**Stored data entries:**
*-*-*

Lemma good_trans t1 t2 t3 m1 m2 m3 o1 o2 :
  good t1 t2 m1 o1 m2 -> good t2 t3 m2 o2 m3 -> good t1 t3 m1 (o1 ++ o2) m3.
Proof.
  intros (Hs1 & Hd1 & H1) (Hs2 & Hd2 & H2). split_and!.
  - destruct Hs1 as (?&?&?), Hs2 as (?&?&?). repeat split; congruence.
  - apply Forall_app. split; [done|]. eapply Forall_impl; [done|]. intros ev. by apply describes_same.
  - intros v n Hi. destruct (H1 v n Hi) as (Hi1 & Ho1 & Hc1). destruct (H2 _ _ Hi1) as (Hi2 & Ho2 & Hc2).
    rewrite !fold_left_app, in_order_app. auto.
Qed.

Lemma container_folds uid cs v n :
  uid ∈ n ->
  fold_left see (PodContainer uid <$> cs) v = v /\ fold_left seen (PodContainer uid <$> cs) n = n
  /\ in_order n (PodContainer uid <$> cs).
Proof. intros Hn. induction cs as [|c cs (IH1 & IH2 & IH3)]; simpl; auto. Qed.

Lemma announce_folds p o v n :
  fold_left see (from_pod_new p o) v = {[p_uid p]} ∪ v
  /\ fold_left seen (from_pod_new p o) n = {[p_uid p]} ∪ n
  /\ in_order n (from_pod_new p o).
Proof.
  destruct (container_folds (p_uid p) (p_containers p) ({[p_uid p]} ∪ v) ({[p_uid p]} ∪ n))
    as (H1 & H2 & H3); [set_solver|].
  unfold from_pod_new. by destruct o.
Qed.

Lemma announce_describes m p o :
  stored m (p_uid p) = Some p -> effective m p = Some o -> Forall (describes m) (from_pod_new p o).
Proof.
  intros Hp Ho. assert (forall cs, Forall (describes m) (PodContainer (p_uid p) <$> cs)) as Hc.
  { intros cs. by apply Forall_fmap, Forall_true. }
  unfold from_pod_new at 1. destruct o as [o|]; constructor; [by eexists _, _|done|by eexists _, _|done].
Qed.

Lemma stored_keyed m r p :
  keyed (visible (pods m)) -> visible (pods m) !! r = Some p -> stored m (p_uid p) = Some p.
Proof. intros Hk Hp. rewrite (Hk _ _ Hp) in Hp. done. Qed.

*-*-*

**WHAT YOU ARE ASKED TO DO:** Please transcribe exactly the line containing "- apply Forall_app." and every line after it to the end of the data, and no other lines.

**RESPONSE:**
  - apply Forall_app. split; [done|]. eapply Forall_impl; [done|]. intros ev. by apply describes_same.
  - intros v n Hi. destruct (H1 v n Hi) as (Hi1 & Ho1 & Hc1). destruct (H2 _ _ Hi1) as (Hi2 & Ho2 & Hc2).
    rewrite !fold_left_app, in_order_app. auto.
Qed.

Lemma container_folds uid cs v n :
  uid ∈ n ->
  fold_left see (PodContainer uid <$> cs) v = v /\ fold_left seen (PodContainer uid <$> cs) n = n
  /\ in_order n (PodContainer uid <$> cs).
Proof. intros Hn. induction cs as [|c cs (IH1 & IH2 & IH3)]; simpl; auto. Qed.

Lemma announce_folds p o v n :
  fold_left see (from_pod_new p o) v = {[p_uid p]} ∪ v
  /\ fold_left seen (from_pod_new p o) n = {[p_uid p]} ∪ n
  /\ in_order n (from_pod_new p o).
Proof.
  destruct (container_folds (p_uid p) (p_containers p) ({[p_uid p]} ∪ v) ({[p_uid p]} ∪ n))
    as (H1 & H2 & H3); [set_solver|].
  unfold from_pod_new. by destruct o.
Qed.

Lemma announce_describes m p o :
  stored m (p_uid p) = Some p -> effective m p = Some o -> Forall (describes m) (from_pod_new p o).
Proof.
  intros Hp Ho. assert (forall cs, Forall (describes m) (PodContainer (p_uid p) <$> cs)) as Hc.
  { intros cs. by apply Forall_fmap, Forall_true. }
  unfold from_pod_new at 1. destruct o as [o|]; constructor; [by eexists _, _|done|by eexists _, _|done].
Qed.

Lemma stored_keyed m r p :
  keyed (visible (pods m)) -> visible (pods m) !! r = Some p -> stored m (p_uid p) = Some p.
Proof. intros Hk Hp. rewrite (Hk _ _ Hp) in Hp. done. Qed.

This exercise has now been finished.